:: Records for the exercise

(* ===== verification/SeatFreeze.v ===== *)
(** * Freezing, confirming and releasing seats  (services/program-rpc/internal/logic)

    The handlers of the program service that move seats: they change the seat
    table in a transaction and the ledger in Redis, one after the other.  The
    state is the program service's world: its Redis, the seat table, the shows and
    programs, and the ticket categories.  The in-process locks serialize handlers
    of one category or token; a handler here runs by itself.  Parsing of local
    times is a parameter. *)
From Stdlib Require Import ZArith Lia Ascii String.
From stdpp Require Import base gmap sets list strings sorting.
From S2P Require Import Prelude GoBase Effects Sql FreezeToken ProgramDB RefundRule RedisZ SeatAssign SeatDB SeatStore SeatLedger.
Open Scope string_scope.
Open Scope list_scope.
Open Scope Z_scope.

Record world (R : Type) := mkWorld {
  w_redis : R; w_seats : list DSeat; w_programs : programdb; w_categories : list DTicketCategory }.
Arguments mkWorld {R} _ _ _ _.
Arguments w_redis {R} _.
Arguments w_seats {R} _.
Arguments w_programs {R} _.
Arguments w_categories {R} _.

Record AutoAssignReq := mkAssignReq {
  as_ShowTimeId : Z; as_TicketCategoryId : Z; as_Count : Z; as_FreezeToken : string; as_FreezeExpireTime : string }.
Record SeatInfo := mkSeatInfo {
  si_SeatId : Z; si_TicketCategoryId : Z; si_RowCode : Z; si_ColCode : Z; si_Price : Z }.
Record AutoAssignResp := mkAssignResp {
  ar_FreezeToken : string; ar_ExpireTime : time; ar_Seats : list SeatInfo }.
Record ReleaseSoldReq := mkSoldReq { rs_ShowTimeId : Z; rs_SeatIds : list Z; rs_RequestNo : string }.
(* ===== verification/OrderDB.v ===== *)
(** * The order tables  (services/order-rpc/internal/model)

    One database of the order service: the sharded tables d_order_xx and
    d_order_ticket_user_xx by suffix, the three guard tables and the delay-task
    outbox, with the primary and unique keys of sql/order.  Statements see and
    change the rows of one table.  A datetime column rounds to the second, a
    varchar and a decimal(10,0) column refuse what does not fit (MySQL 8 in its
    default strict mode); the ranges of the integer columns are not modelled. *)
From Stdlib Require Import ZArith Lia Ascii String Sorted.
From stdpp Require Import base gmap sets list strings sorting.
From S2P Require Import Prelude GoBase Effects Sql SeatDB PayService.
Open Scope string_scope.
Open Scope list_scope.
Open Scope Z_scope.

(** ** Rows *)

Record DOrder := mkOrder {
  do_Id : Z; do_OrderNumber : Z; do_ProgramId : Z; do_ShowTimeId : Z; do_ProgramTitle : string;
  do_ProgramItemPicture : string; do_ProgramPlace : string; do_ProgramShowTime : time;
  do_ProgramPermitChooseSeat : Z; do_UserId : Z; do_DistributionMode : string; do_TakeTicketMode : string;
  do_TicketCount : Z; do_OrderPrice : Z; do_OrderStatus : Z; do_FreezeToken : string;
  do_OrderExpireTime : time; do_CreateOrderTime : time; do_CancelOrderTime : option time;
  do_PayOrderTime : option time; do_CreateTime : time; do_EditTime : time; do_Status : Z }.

::::

• Required action
In the entries above, the lines from the one bearing "default strict mode);" up to and including the one bearing "Record DOrder := mkOrder" should be transcribed exactly; no other line is wanted.

• Answer space
    default strict mode); the ranges of the integer columns are not modelled. *)
From Stdlib Require Import ZArith Lia Ascii String Sorted.
From stdpp Require Import base gmap sets list strings sorting.
From S2P Require Import Prelude GoBase Effects Sql SeatDB PayService.
Open Scope string_scope.
Open Scope list_scope.
Open Scope Z_scope.

(** ** Rows *)

Record DOrder := mkOrder {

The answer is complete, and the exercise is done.